I'm in the hospital now, what a journey it has been. It's not the place I want to be most right now, but I understand that I have to. This is part of my treatment and I'm going to do what ever it takes to get well. So last night my old football coach asked of he could come visit. I told him yes. When he gets to my room he sits and talks with me a while. Hes in the army reserve so he was gone this year instill about october. He tells me that his first week back he has a meeting with all the other coaches and he tells me the first thing he asks them is about me. This was an honor. To think thatI made a big enough impact on his life that I'm the first thing he asks for. Then he prays with me and says he has to go but before he goes he does something that I will never forget. He pulls out his college state championship UT Austin ring and he puts it on my finger and looks me in the eye and says, "I want you to hold on to this until you get better." I can't believe he did this, I was in awe. It's so wonderful to know that he has that much faith in me.

Sunday, November 6, 2011

Sometimes you just gotta laugh

Sometimes you just gotta laugh about it. Laugh to feel better, laugh to keep form crying, laugh to keep from going insane. The doctor thought I had mono for the longest time... When I found out it was leukemia, I said, well... At least it's not mono... Hahahaha. The day I found out about my condition I called my grandma and told her I was gonna fight, I told her I was gonna be strong, I told her I was gonna beat it. After minutes of telling this to my grandma she asks, who is this?... Hahahahaha. Everyone keeps on asking me, can you do this? Can you that? I finally got fed up and told them, "It's called cancer not can'tcer."... Hahahahahaha. Don't read this and misjudge it. I don't wanna make light of my situation but like I said, sometimes you just gotta laugh.

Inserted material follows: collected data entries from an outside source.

Lemma commits_trans (a b c : St) : commits a b -> commits b c -> commits a c.
Proof.
  intros (x & A1 & A2 & A3 & A4 & A5) (y & B1 & B2 & B3 & B4 & B5).
  exists (x ++ y). rewrite B1, B2, B3, A1, A2, A3, !map_app, <- !app_assoc.
  repeat split.
  - intro H. apply app_eq_nil in H. destruct H as [Hx Hy].
    rewrite (B4 Hy). exact (A4 Hx).
  - intros Hne. destruct y as [| y0 ys].
    + rewrite (B4 eq_refl). cbn [map]. rewrite !app_nil_r in *.
      rewrite A5 by exact Hne. rewrite A2, A3. reflexivity.
    + rewrite B5 by discriminate. rewrite B2, B3, A2, A3.
      rewrite <- !app_assoc. reflexivity.
Qed.

Lemma news_grows_refl (s : St) : news_grows s s.
Proof. exists []. rewrite app_nil_r. reflexivity. Qed.

Lemma news_grows_trans (a b c : St) :
  news_grows a b -> news_grows b c -> news_grows a c.
Proof.
  intros [x Hx] [y Hy]. exists (x ++ y). rewrite Hy, Hx, app_assoc.
  reflexivity.
Qed.

Lemma keeps_ticker_refl (s : St) : keeps_ticker s s.
Proof. intro H. exact H. Qed.

Lemma keeps_ticker_trans (a b c : St) :
  keeps_ticker a b -> keeps_ticker b c -> keeps_ticker a c.
Proof. unfold keeps_ticker. auto. Qed.

(** A statement of [main] that is one lifted call: bring its effect on
    the state into the context. *)
Ltac leaf_effect H :=
  first
    [ apply in_log_frame in H; destruct H as [?Hl ?Hw]
    | apply in_news_frame in H; destruct H as (?Hl & ?Hp & ?Hs & ?Hr)
    | unfold in_locals, in_world, zoom, modify, gets, save_to_db, save_state,
        print_report in H;
      cbn in H; inversion H; subst; clear H ].

Ltac leaf_quiet :=
  let s := fresh "s" in let s' := fresh "s" in
  let r := fresh "r" in let H := fresh "H" in
  intros s s' r H; leaf_effect H; unfold quiet;
  repeat match goal with
    | E : world _ = _ |- _ => rewrite E; clear E
    | E : locals _ = _ |- _ => rewrite E; clear E
    end;
  cbn; repeat split; solve [reflexivity | assumption].

Ltac leaf_keeps_ticker :=
  let s := fresh "s" in let s' := fresh "s" in
  let r := fresh "r" in let H := fresh "H" in
  intros s s' r H; leaf_effect H; unfold keeps_ticker;
  repeat match goal with
    | E : locals _ = _ |- _ => rewrite E; clear E
    end;
  cbn; solve [auto | discriminate].
(** * The golden-dataset harness of fonemas (golden_dataset.py)

    A shallow embedding of [GoldenDataset] and [main] from
    [golden_dataset.py], and the properties of the harness that the
    specification states about it.

    Modelling choices, all taken from the source:
    - a Python [str] is the list of its Unicode code points;
    - JSON-shaped data (golden entries, transcription results, diffs) is
      a tree of [value]s whose dicts are finite maps keyed by [str];
      the harness puts only strings, lists and dicts in it, so numbers
      and booleans are left out of [value];
    - exceptions are an error result, each with the text of its
      [str(e)]; [try ... except Exception] is written out with the
      state that the handler finds;
    - the transcription engine [fonemas.Transcription] is not part of
      the harness: it is a parameter, a function of its argument and of
      an engine state, that returns a transcription or raises;
    - the corpus file and the golden file are two slots of the [world];
      the corpus file is kept as its decoded lines, the golden file as
      what [json.load] gives on it, a list of entries or an exception;
    - [json.dump] is a parameter: it writes the whole text, after which
      [json.load] gives the data back, or it raises and leaves a part
      of the text;
    - standard output is a stream that encodes its text as UTF-8; its
      error handler is a parameter, "strict" or "surrogateescape", the
      two that CPython gives it. [print] raises UnicodeEncodeError on
      a text that holds a surrogate code point that the handler does
      not write, and on no other text. The text of a [print] is kept
      where it holds an object of the run; a [print] of text of the
      source and of numbers cannot raise and is left out. *)

From Stdlib Require Import Ascii String.
From stdpp Require Import gmap list fin_maps sorting.

(** ** Python strings *)

Abbreviation str := (list N).

(** An ASCII literal of the source as a [str]. *)
Definition lit (s : string) : str := N_of_ascii <$> list_ascii_of_string s.

(** [ch.isspace()] of CPython ([_PyUnicode_IsWhitespace]). *)
Definition isspace (c : N) : bool :=
  (((9 <=? c) && (c <=? 13)) || ((28 <=? c) && (c <=? 32))
   || (c =? 133) || (c =? 160) || (c =? 5760)
   || ((8192 <=? c) && (c <=? 8202))
   || (c =? 8232) || (c =? 8233) || (c =? 8239) || (c =? 8287)
   || (c =? 12288))%N.
Lemma reachable_tables db :
  reachable db → is_Some (scores db) ∧ is_Some (proofs db).
Proof.
  intros (ts & tp & -> & -> & _)%reachable_tallied. by split.
Qed.

(** Induction over the reachable states, one stored submission at a
    time: the other requests change nothing. *)
Lemma reachable_written_ind (P : Database → Prop) :
  P started →
  (∀ db id content n now ts tp,
     reachable db → P db →
     scores db = Some ts → proofs db = Some tp →
     id ≠ EmptyString → n ≠ NaN → n ≠ Num (-1) → tp !! id = None →
     P (written_db id content n now ts tp)) →
  ∀ db, reachable db → P db.
Proof.
  intros Hstart Hstep db Hreach.
  induction Hreach as [db Hinit | db r Hreach IH].
  - unfold started in Hstart. by rewrite Hinit in Hstart.
  - destruct (reachable_tables db Hreach) as [Hts Htp].
    destruct (handle_cases r db Hts Htp)
      as [-> | (buffer & now & id & n & ts & tp & _ & ? & ? & ? & ? & ? & ? & ->)];
      [done |].
    by apply (Hstep db).
Qed.

Lemma handle_scores_row r db S c :
  rows (scores db) !! S = Some c →
  rows (scores (handle r db).2) !! S = Some c ∨
  rows (scores (handle r db).2) !! S = Some (c + 1).
Proof.
  intros Hrow. destruct r as [| |file now]; simpl.
  - left. by rewrite get_scores_db.
  - left. by rewrite get_proofs_db.
  - destruct (post_scores_rows file now db) as [->|[s ->]]; [by left |].
    destruct (decide (s = S)) as [->|Hother].
    + right. by rewrite lookup_insert_eq, Hrow.
    + left. by rewrite lookup_insert_ne.
Qed.

(** X9: no operation of the service (start-up or a request) deletes a row
    of [scores] or lowers a count: a row with count [c] is afterwards
    there with count [c] or [c + 1]. *)
Theorem scores_rows_only_grow op db S c :
  rows (scores db) !! S = Some c →
  rows (scores (perform op db)) !! S = Some c ∨
  rows (scores (perform op db)) !! S = Some (c + 1).
Proof.
  intros Hrow. destruct op as [|r]; cbn [perform].
  - left. rewrite initDb_run. cbn [snd scores rows default].
    rewrite bool_decide_eq_false_2; [done |].
    apply map_size_non_empty_iff. intros Hempty.
    by rewrite Hempty, lookup_empty in Hrow.
  - by apply handle_scores_row.
Qed.
Lemma calculateConsecutiveBonus_agrees_advanced :
  inherited "advanced" = false
  /\ exists base : Z,
       calculatePoints_value "advanced" true 0 = Number base
       /\ calculatePoints_value "advanced" true 5
          = Number (base + calculateConsecutiveBonus 5)
       /\ (5 <= 7 -> calculateConsecutiveBonus 5 <= calculateConsecutiveBonus 7)
       /\ (calculateConsecutiveBonus 5 = 0 \/ calculateConsecutiveBonus 5 = 10
           \/ calculateConsecutiveBonus 5 = 30).
Proof.
  split; [reflexivity|].
  apply (calculateConsecutiveBonus_agrees "advanced" 5 7). reflexivity.
Defined.

Variable percent : Z -> Z -> Z.
(** [binascii.a2b_base64] without strict mode: characters outside the alphabet are
    skipped, padding ends the input once it completes a quad.  [quad] counts the
    characters of the current quad, [left] holds its bits that are not yet out,
    [pads] the padding seen in it; [None] is [binascii.Error]. *)
Fixpoint a2b_base64 (l : list ascii) (quad left pads : Z) : option (list Z) :=
  match l with
  | [] => if quad =? 0 then Some [] else None
  | c :: rest =>
      if Ascii.eqb c "=" then
        if 2 <=? quad then
          if 4 <=? quad + (pads + 1) then Some [] else a2b_base64 rest quad left (pads + 1)
        else a2b_base64 rest quad left pads
      else
        match b64_value c with
        | None => a2b_base64 rest quad left pads
        | Some v =>
            if quad =? 0 then a2b_base64 rest 1 v 0
            else if quad =? 1 then (fun out => left * 4 + v / 16 :: out) <$> a2b_base64 rest 2 (v mod 16) 0
            else if quad =? 2 then (fun out => left * 16 + v / 4 :: out) <$> a2b_base64 rest 3 (v mod 4) 0
            else (fun out => left * 64 + v :: out) <$> a2b_base64 rest 0 0 0
        end
  end.
Definition urlsafe_b64decode (s : string) : option (list Z) := a2b_base64 (chars s) 0 0 0.

Example b64decode_examples :
  (urlsafe_b64decode "aGn__g==", urlsafe_b64decode "a G!n_", urlsafe_b64decode "aG", urlsafe_b64decode "a",
   urlsafe_b64decode "")
  = (Some [104; 105; 255; 254], Some [104; 105; 255], None, None, Some []).
Proof. vm_compute. reflexivity. Qed.

Lemma b64_char_values n :
  0 <= n < 64 -> Ascii.eqb (b64_char n) "=" = false /\ b64_value (b64_char n) = Some n.
Proof.
  intros Hn. assert (forallb (fun k => let n := Z.of_nat k in negb (Ascii.eqb (b64_char n) "=")
    && bool_decide (b64_value (b64_char n) = Some n)) (seq 0 64) = true) as H by (vm_compute; reflexivity).
  rewrite forallb_forall in H. specialize (H (Z.to_nat n)). rewrite Z2Nat.id in H by lia.
  apply andb_true_iff in H as [H1 H2]; [|apply in_seq; lia].
  by apply negb_true_iff in H1; apply bool_decide_eq_true in H2.
Qed.

(** One character of the alphabet. *)
Lemma a2b_data n rest quad left pads :
  0 <= n < 64 ->
  a2b_base64 (b64_char n :: rest) quad left pads
  = if quad =? 0 then a2b_base64 rest 1 n 0
    else if quad =? 1 then (fun out => left * 4 + n / 16 :: out) <$> a2b_base64 rest 2 (n mod 16) 0
    else if quad =? 2 then (fun out => left * 16 + n / 4 :: out) <$> a2b_base64 rest 3 (n mod 4) 0
    else (fun out => left * 64 + n :: out) <$> a2b_base64 rest 0 0 0.
Proof. intros Hn. cbn [a2b_base64]. by destruct (b64_char_values n Hn) as [-> ->]. Qed.

Definition is_byte (n : Z) : Prop := 0 <= n < 256.

Ltac sextets := unfold is_byte in *; Z.to_euclidean_division_equations; lia.

Lemma a2b_one a left pads rest :
  is_byte a -> a2b_base64 (b64_char (a / 4) :: b64_char (a mod 4 * 16) :: "="%char :: "="%char :: rest) 0 left pads
  = Some [a].
Proof.
  intros Ha. rewrite a2b_data by sextets. change (0 =? 0) with true. cbv iota.
  rewrite a2b_data by sextets. change (1 =? 0) with false. change (1 =? 1) with true. cbv iota.
  cbn [a2b_base64]. change (4 <=? 2 + (0 + 1)) with false. change (4 <=? 2 + (0 + 1 + 1)) with true.
  cbn. do 2 f_equal. sextets.
Qed.

Lemma a2b_two a b left pads rest :
  is_byte a -> is_byte b ->
  a2b_base64 (b64_char (a / 4) :: b64_char (a mod 4 * 16 + b / 16) :: b64_char (b mod 16 * 4) :: "="%char :: rest)
    0 left pads = Some [a; b].
Proof.
  intros Ha Hb. rewrite a2b_data by sextets. change (0 =? 0) with true. cbv iota.
  rewrite a2b_data by sextets. change (1 =? 0) with false. change (1 =? 1) with true. cbv iota.
  rewrite a2b_data by sextets. change (2 =? 0) with false. change (2 =? 1) with false.
  change (2 =? 2) with true. cbv iota. cbn [a2b_base64]. change (4 <=? 3 + (0 + 1)) with true.
  cbn. f_equal. f_equal; [sextets|]. f_equal. sextets.
Qed.
(* ===== verification/Time.v ===== *)
(** * Time columns and time serialization

    Models [UnixTimestampMillis] of src/backend/app/libraries/sqlalchemy_types.py
    and src/backend/app/models/time_serialization.py.  A [datetime] counts the
    microseconds since the Unix epoch (of its UTC instant when it carries a time
    zone, of its wall clock otherwise). *)

From S2P Require Import Prelude PyStr Errors.

Inductive datetime := Aware (us : Z) | Naive (us : Z).

(** [datetime.min] and [datetime.max] in UTC, in microseconds since the epoch. *)
Definition datetime_min_us : Z := -62135596800000000.
Definition datetime_max_us : Z := 253402300799999999.

(** [timedelta(milliseconds=1)] in microseconds. *)
Definition millisecond : Z := 1000.

(** [timedelta(seconds=n)] in microseconds. *)
Definition timedelta_seconds (n : Z) : Z := n * 1000000.

(* src: backend/app/libraries/sqlalchemy_types.py:32-38 UnixTimestampMillis.process_bind_param *)
Definition process_bind_param (value : option datetime) : result (option Z) :=
  match value with
  | None => Ok None
  | Some (Naive _) => Raise (ValueError "UnixTimestampMillis requires timezone-aware datetime")
  | Some (Aware us) => Ok (Some (us / millisecond))
  end.

(* src: backend/app/libraries/sqlalchemy_types.py:40-43 UnixTimestampMillis.process_result_value *)
Definition process_result_value (value : option Z) : option datetime :=
  match value with
  | None => None
  | Some ms => Some (Aware (ms * millisecond))
  end.

(** [math.floor(value.timestamp())]; the float division is taken as exact. *)
(* src: backend/app/models/time_serialization.py:5-8 unix_timestamp_seconds *)
Definition unix_timestamp_seconds (value : datetime) : result Z :=
  match value with
  | Naive _ => Raise (ValueError "datetime must be timezone-aware")
  | Aware us => Ok (us / 1000000)
  end.

(** [datetime.isoformat()] of an aware UTC datetime: the proleptic Gregorian date
    of the day, the time of day, and the microseconds when they are not zero. *)
Definition civil_from_days (day : Z) : Z * Z * Z :=
  let z := day + 719468 in
  let era := z / 146097 in
  let doe := z - era * 146097 in
  let yoe := (doe - doe / 1460 + doe / 36524 - doe / 146096) / 365 in
  let doy := doe - (365 * yoe + yoe / 4 - yoe / 100) in
  let mp := (5 * doy + 2) / 153 in
  let m := if mp <? 10 then mp + 3 else mp - 9 in
  (yoe + era * 400 + (if m <=? 2 then 1 else 0), m, doy - (153 * mp + 2) / 5 + 1).

Definition zero_pad (width : nat) (n : Z) : string :=
  let s := pretty n in
  (String.concat "" (repeat "0" (width - String.length s)) ++ s)%string.

Definition isoformat (us : Z) : string :=
  let '(y, m, d) := civil_from_days (us / 86400000000) in
  let sec := us mod 86400000000 / 1000000 in
  let frac := us mod 1000000 in
  (zero_pad 4 y ++ "-" ++ zero_pad 2 m ++ "-" ++ zero_pad 2 d ++ "T"
   ++ zero_pad 2 (sec / 3600) ++ ":" ++ zero_pad 2 (sec / 60 mod 60) ++ ":"
   ++ zero_pad 2 (sec mod 60)
   ++ (if (frac =? 0)%Z then "" else "." ++ zero_pad 6 frac) ++ "+00:00")%string.

Example isoformat_epoch : isoformat 0 = "1970-01-01T00:00:00+00:00"%string.
Proof. vm_compute. reflexivity. Qed.
Example isoformat_micros :
  isoformat 1786320045000123 = "2026-08-10T00:00:45.000123+00:00"%string.
Proof. vm_compute. reflexivity. Qed.

(** What a column stores of an aware instant, and what a later read returns. *)
(* src: backend/app/libraries/sqlalchemy_types.py:28-43 UnixTimestampMillis *)
Definition stored (us : Z) : Z := us / millisecond * millisecond.
Definition stored_opt (o : option Z) : option Z := option_map stored o.

Lemma stored_bind us :
  process_result_value (Some (us / millisecond)) = Some (Aware (stored us)).
Proof. done. Qed.

Lemma stored_idem us : stored (stored us) = stored us.
Proof. unfold stored, millisecond. by rewrite Z.div_mul. Qed.

Lemma stored_le us : stored us <= us.
Proof. unfold stored, millisecond. pose proof (Z.div_mod us 1000). pose proof (Z.mod_pos_bound us 1000). lia. Qed.

Lemma stored_gt us : us < stored us + millisecond.
Proof. unfold stored, millisecond. pose proof (Z.div_mod us 1000). pose proof (Z.mod_pos_bound us 1000). lia. Qed.

Lemma stored_mono a b : a <= b -> stored a <= stored b.
Proof. intros. unfold stored, millisecond. apply Z.mul_le_mono_nonneg_r; [lia|]. apply Z.div_le_mono; lia. Qed.

(** A strict comparison of stored values is a strict comparison of instants. *)
Lemma stored_lt_inv a b : stored a < stored b -> a < b.
Proof. intros H. destruct (Z.lt_ge_cases a b) as [|Hge]; [done|]. apply stored_mono in Hge. lia. Qed.

Lemma stored_add a n : stored (a + n * millisecond) = stored a + n * millisecond.
Proof. unfold stored, millisecond. rewrite Z.div_add by lia. lia. Qed.

Lemma stored_opt_idem o : stored_opt (stored_opt o) = stored_opt o.
Proof. destruct o; simpl; [by rewrite stored_idem|done]. Qed.
#[export] Hint Rewrite stored_idem stored_opt_idem : backend.

(** A time column loses less than a millisecond of an aware datetime, always
    downwards; it keeps the order of instants; a second round trip loses
    nothing; and a naive datetime is refused before anything is stored. *)
Theorem millis_column_roundtrip :
  (forall us, exists us' ms,
     process_bind_param (Some (Aware us)) = Ok (Some ms)
     /\ process_result_value (Some ms) = Some (Aware us')
     /\ us - millisecond < us' <= us
     /\ process_bind_param (Some (Aware us')) = Ok (Some ms))
  /\ (forall a b ma mb, a <= b -> process_bind_param (Some (Aware a)) = Ok (Some ma) ->
        process_bind_param (Some (Aware b)) = Ok (Some mb) -> ma <= mb)
  /\ (forall us, exists m, process_bind_param (Some (Naive us)) = Raise (ValueError m)).
Proof.
  split_and!.
  - intros us. exists (stored us), (us / millisecond). split_and!; try done.
    + pose proof (stored_gt us). lia.
    + apply stored_le.
    + simpl. do 2 f_equal. unfold stored, millisecond. by rewrite Z.div_mul.
  - simpl. intros a b ma mb Hab [= <-] [= <-]. apply Z.div_le_mono; [done|lia].
  - intros us. by eexists.
Qed.

(** Every instant Python can represent fits the signed 64-bit column, with
    its whole second fitting 38 bits of the JSON number sent to clients. *)
Theorem millis_column_bounds us :
  datetime_min_us <= us <= datetime_max_us ->
  exists ms s, process_bind_param (Some (Aware us)) = Ok (Some ms)
    /\ unix_timestamp_seconds (Aware us) = Ok s
    /\ - 2 ^ 63 <= ms < 2 ^ 63 /\ - 2 ^ 38 <= s < 2 ^ 38 /\ s = ms / 1000.
Proof.
  unfold datetime_min_us, datetime_max_us. intros [Hlo Hhi].
  exists (us / 1000), (us / 1000000). split_and!; try done.
  - apply Z.div_le_lower_bound; lia.
  - apply Z.div_lt_upper_bound; lia.
  - apply Z.div_le_lower_bound; lia.
  - apply Z.div_lt_upper_bound; lia.
  - rewrite Z.div_div by lia. done.
Qed.

Lemma millis_column_bounds_witness :
  exists ms s, process_bind_param (Some (Aware 1786000000123456)) = Ok (Some ms)
    /\ unix_timestamp_seconds (Aware 1786000000123456) = Ok s
    /\ - 2 ^ 63 <= ms < 2 ^ 63 /\ - 2 ^ 38 <= s < 2 ^ 38 /\ s = ms / 1000.
Proof. apply (millis_column_bounds 1786000000123456). split; vm_compute; discriminate. Defined.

Saturday, November 5, 2011

Dear God

Dear God, thank you. Thank you for life. Thank you for the good times and though it's hard to say sometimes, thank you for the bad times. I don't know why you do what you do and don't know why you let things happen, but what I do know is your always there. Even when I feel all alone, your there. When I feel happy, your there. When I feel like giving up, your there. Let me apologize in advance for the negative thoughts I'm going to have. It's impossible to avoid them. Let me apologize for the times I'm going to doubt you. Let me make it clear, I'm not always going to feel positive but I'm going to beat this. I have faith that you are going to give me the strength I need and when I'm done, I'm going to appreciate life a hundred times more. I already do. Little things don't matter any more. I used to care so much about what people thought about me and how they saw me but now I could care less. I used to care about my appearance and if I "looked good" but now I could care less. I really see what's important in life now. I appreciate my family and the time I get to spend with them. Thank you for blessing me with such a loving and supportive family because I could not do this alone. Thank you for blessing me with loving and supportive friends because once again, I could not do this alone. I know your watching over me now and thank you. In Jesus name, amen!